La Mayora participa en un proyecto internacional para controlar las «superplagas»

La investigadora Marta Monserrat en uno de los laboratorios del IHSM La Mayora./SUR
La investigadora Marta Monserrat en uno de los laboratorios del IHSM La Mayora. / SUR

Junto a investigadores de otros siete países europeos, la institución se centrará en buscar soluciones contra la araña roja y la mosca blanca

Agustín Peláez
AGUSTÍN PELÁEZ

El uso de productos fitosanitarios genera resistencias en las poblaciones biológicas que se quiere controlar. Ello hace que los agricultores cambien de un químico a otro cada vez más fuerte, cuando en partes del mundo como Europa la tendencia es hacer un uso más racional de los insecticidas e incluso primar los bioinsecticidas. La lucha biológica es un método de control de plagas y enfermedades que consiste en utilizar organismos vivos –depredadores naturales–, con el objetivo principal de controlar las poblaciones de otros organismos nocivos en los cultivos y que ocasionan graves pérdidas en las producciones agrícolas.

En un intento de avanzar en el desarrollo de herramientas y estrategias innovadoras para el control racional de plagas de manejo difícil (superplagas) y de las enfermedades que transmiten, la Comisión Europea, bajo el programa Horizonte 2020 de Investigación e Innovación, ha concedido 2.991.525 euros a un consorcio formado por 13 investigadores adscritos a organizaciones (universidades, centros de investigación y empresas) de ocho países europeos: Grecia, Italia, Bélgica, Reino Unido, Dinamarca, Francia, España y Holanda.

Las superplagas son aquellas que están distribuidas globalmente, o lo que es lo mismo afectan a muchos cultivos en todo el mundo, y además son particularmente difíciles de controlar.

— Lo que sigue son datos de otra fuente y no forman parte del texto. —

(** The outcomes decided before the strategy is looked at. *)
(* @src runtime_v1/completion/verification.py:14-49 VerificationService.verify *)
Definition verify_policy (r : VerificationRequest) : option VerificationResult :=
  if truthy (policy_of r "cancelled") then
    Some {| vs_outcome := VO_CANCELLED; vs_strategy := vr_strategy r;
            vs_detail := "verification cancelled"; vs_failure_class := None;
            vs_checks := [] |}
  else if negb (vr_restore_ok r) then
    Some {| vs_outcome := VO_BLOCKED; vs_strategy := vr_strategy r;
            vs_detail := "provider route restoration unresolved";
            vs_failure_class := Some FC_RESTORE_FAILED;
            vs_checks := [("restore_ok", PBool false)] |}
  else if truthy (policy_of r "require_human_approval") then
    Some {| vs_outcome := VO_PENDING_HUMAN_APPROVAL; vs_strategy := vr_strategy r;
            vs_detail := "human approval required";
            vs_failure_class := Some FC_VERIFICATION_INCONCLUSIVE; vs_checks := [] |}
  else if truthy (policy_of r "force_timeout") then
    Some {| vs_outcome := VO_VERIFICATION_ERROR; vs_strategy := vr_strategy r;
            vs_detail := "verification timed out";
            vs_failure_class := Some FC_VERIFICATION_TIMEOUT; vs_checks := [] |}
  else if truthy (policy_of r "force_error") then
    Some {| vs_outcome := VO_VERIFICATION_ERROR; vs_strategy := vr_strategy r;
            vs_detail := "verification infrastructure error";
            vs_failure_class := Some FC_VERIFICATION_ERROR; vs_checks := [] |}
  else None.
(** Intake is idempotent for what it accepted: after any further calls, the same
    candidate presented in an admissible context of the same execution is accepted
    again as a stored envelope of the same type, hash and sequence, and nothing is
    stored. *)
Theorem reintake_stores_nothing mb b now raw ctx st sb sh env b1 b2 now' c ctx' st' sb' sh' :
  rtc intake_call (EvidenceBoundary_init mb) b →
  intake_one now raw ctx st sb sh b = (Ok (env, true), b1) →
  rtc intake_call b1 b2 →
  candidate_of_raw raw = Ok c →
  ctx_execution_id ctx' = ctx_execution_id ctx → admissible c ctx' st' →
  ∃ env' b3, intake_one now' raw ctx' st' sb' sh' b2 = (Ok (env', true), b3) ∧
    by_execution b3 = by_execution b2 ∧
    env' ∈ list_accepted b2 (ctx_execution_id ctx) ∧
    ev_evidence_type env' = ev_evidence_type env ∧
    ev_content_hash env' = ev_content_hash env ∧ ev_sequence env' = ev_sequence env.
Proof.
  intros Hr E Hr2 Hc Hctx Hadm. apply intake_calls_steps in Hr, Hr2.
  assert (boundary_inv b2) as Hi2.
  { eapply boundary_inv_steps; [apply (boundary_inv_init mb)|].
    etrans; [exact Hr|]. eapply rtc_l; [|exact Hr2].
    unfold boundary_step. eauto 10. }
  apply intake_one_Ok in E as (c2 & stored & b0 & Hc2 & Ha & ->).
  rewrite Hc in Hc2. injection Hc2 as <-.
  apply accept_one_case in Ha.
  assert (same_accepted c env = true ∧
    ∃ e, e = env ∧ e ∈ list_all b2 (ctx_execution_id ctx)) as (Hs & e & -> & Hin).
  { inversion Ha as [? _ _ _ Hb _|? ? _ Hin Hs Hb _|]; subst.
    - split; [apply same_accepted_new|].
      eexists; split; [done|]. eapply steps_keep; [exact Hr2|].
      unfold list_all; simpl. simplify_map_eq. apply elem_of_app. right. by left.
    - split; [done|]. eexists; split; [done|]. eapply steps_keep; [exact Hr2|].
      unfold list_all in *. by rewrite Hb. }
  rewrite <-Hctx in Hin.
  destruct (accept_one_again now' c ctx' st' sb' sh' b2 env Hi2 Hadm Hin Hs)
    as (e' & b4 & E4 & Hin' & Hs' & Hb4).
  exists e', b4. apply content_hash_same in Hs as (? & ? & ? & _).
  pose proof (content_hash_same _ _ Hs') as (? & ? & ? & ?).
  split; [apply intake_one_Ok; eauto 10|]. split_and!; try congruence.
  unfold list_accepted. apply list_elem_of_filter. by rewrite <-Hctx.
Qed.
End evidence_theorems.

(** ** Witnesses *)

#[local] Existing Instance counting_lib.

Lemma accepted_iff_admissible_witness :
  admissible sample_candidate sample_context EVIDENCE_PENDING ∧
  ((∃ e, e ∈ list_all (EvidenceBoundary_init 10) "exec" ∧
      same_accepted sample_candidate e = true) ∨
   compatible sample_candidate (list_all (EvidenceBoundary_init 10) "exec")).
Proof.
  refine (proj1 (accepted_iff_admissible 0%Z sample_candidate
    sample_context EVIDENCE_PENDING "local" None (EvidenceBoundary_init 10) _ true true _
    (boundary_inv_init _) _) eq_refl); reflexivity.
Defined.

Definition boundary_after (b : EvidenceBoundary) : EvidenceBoundary :=
  (intake (λ _, 0%Z) [RawCandidate sample_candidate] sample_context
    EVIDENCE_PENDING "local" None b).2.

Lemma boundary_after_call b : intake_call b (boundary_after b).
Proof.
  unfold intake_call, boundary_after. repeat eexists. by apply surjective_pairing.
Qed.

Lemma evidence_boundary_invariant_witness :
  boundary_inv (boundary_after (EvidenceBoundary_init 10)) ∧
  length (list_all (boundary_after (EvidenceBoundary_init 10)) "exec") = 1.
Proof.
  split; [|reflexivity].
  exact (evidence_boundary_invariant 10 _
    (rtc_once _ _ (boundary_after_call _))).
Defined.

Lemma reintake_stores_nothing_witness :
  ∃ env b1 env' b3,
    intake_one 0 (RawCandidate sample_candidate) sample_context
      EVIDENCE_PENDING "local" None (EvidenceBoundary_init 10) = (Ok (env, true), b1) ∧
    intake_one 5 (RawCandidate sample_candidate) sample_context
      RUNNING "local" None (boundary_after b1) = (Ok (env', true), b3) ∧
    by_execution b3 = by_execution (boundary_after b1).
Proof.
  eexists _, _.
  edestruct (reintake_stores_nothing 10 (EvidenceBoundary_init 10) 0
    (RawCandidate sample_candidate) sample_context EVIDENCE_PENDING "local" None) with
    (now' := 5%Z) (ctx' := sample_context) (st' := RUNNING) (sb' := "local")
    (sh' := @None string) as (env' & b3 & E & Hb & _).
  - apply rtc_refl.
  - vm_compute; reflexivity.
  - apply rtc_once, boundary_after_call.
  - reflexivity.
  - reflexivity.
  - apply context_reason_None. reflexivity.
  - exists env', b3. split; [vm_compute; reflexivity|]. split; [exact E|exact Hb].
Defined.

El proyecto, denominado ‘Superpests’, se centrará en cuatro especies que son muy importantes, por causar problemas en muchos cultivos distintos, porque algunas transmiten virus de gran importancia, y todas son de muy difícil control. Se trata de: el áfido Myzus persicae, la mosca blanca Bemisa tabaci, el trips Frankliniella occidentalis, y la araña roja Tetranychus urticae.

Participación española

La participación española en el consorcio corre a cargo del Instituto de Hortofruticultura Subtropical y Mediterránea (IHSM) La Mayora, un centro mixto formado por la Universidad de Málaga y el Consejo Superior de Investigaciones Científicas (CSIC).

De los 2.991.525 euros con los que cuenta el proyecto, 240.100 se asignan al IHSM La Mayora para llevar a cabo el paquete de trabajo asignado a este centro de investigación malagueño. La Mayora desarrollará su trabajo dentro del proyecto contra las «superplagas» bajo la dirección de la doctora y científica titular del CSIC en la finca experimental, Marta Montserrat.

Las actividades que se llevarán a cabo durante el proyecto de investigación consisten en el desarrollo de nuevas herramientas y estrategias para el uso efectivo y racional de insecticidas.

Asimismo, se trabajará en el desarrollo y evaluación de Bio-insecticidas, también llamados insecticidas verdes, derivados de extractos de plantas y metabolitos, sinérgicos y RNAi, y el análisis en las plagas de efectores causantes de la resistencia a las defensas de las plantas, para identificar nuevos bio-estimulantes o dianas para la mejora genética de los cultivos.

Otro de los objetivos son la mejora del potencial de los agentes de control biológico (enemigos naturales mejor adaptados a las condiciones de los cultivos) y el uso de modelos matemáticos predictivos para validar, a través de datos reales, la combinación óptima de estrategias para un control de plagas efectivo y sostenible, según Marta Monserrat.

El IHSM La Mayora centrará su trabajo de investigación y ensayos dentro del proyecto principalmente sobre la araña roja y la mosca blanca, las cuales son de muy difícil control en tomate. «Estudiaremos qué características de los enemigos naturales confieren resistencia a las defensas naturales de las plantas de tomate, y generaremos razas mejoradas de dos especies de enemigos naturales (un ácaro depredador, y una chinche depredadora) para que sean efectivas en tomate», ha manifestado Monserrat.

Esto significa que se centrará en la mejora del potencial de los agentes de control biológico y participará también en el análisis en las plagas de efectores causantes de la resistencia a las defensas de las plantas y en el uso de modelos matemáticos predictivos para validar la combinación de estrategias para un control de plagas efectivo y sostenible.

En definitiva, un nuevo proyecto que viene a reconocer el prestigio de este centro malagueño.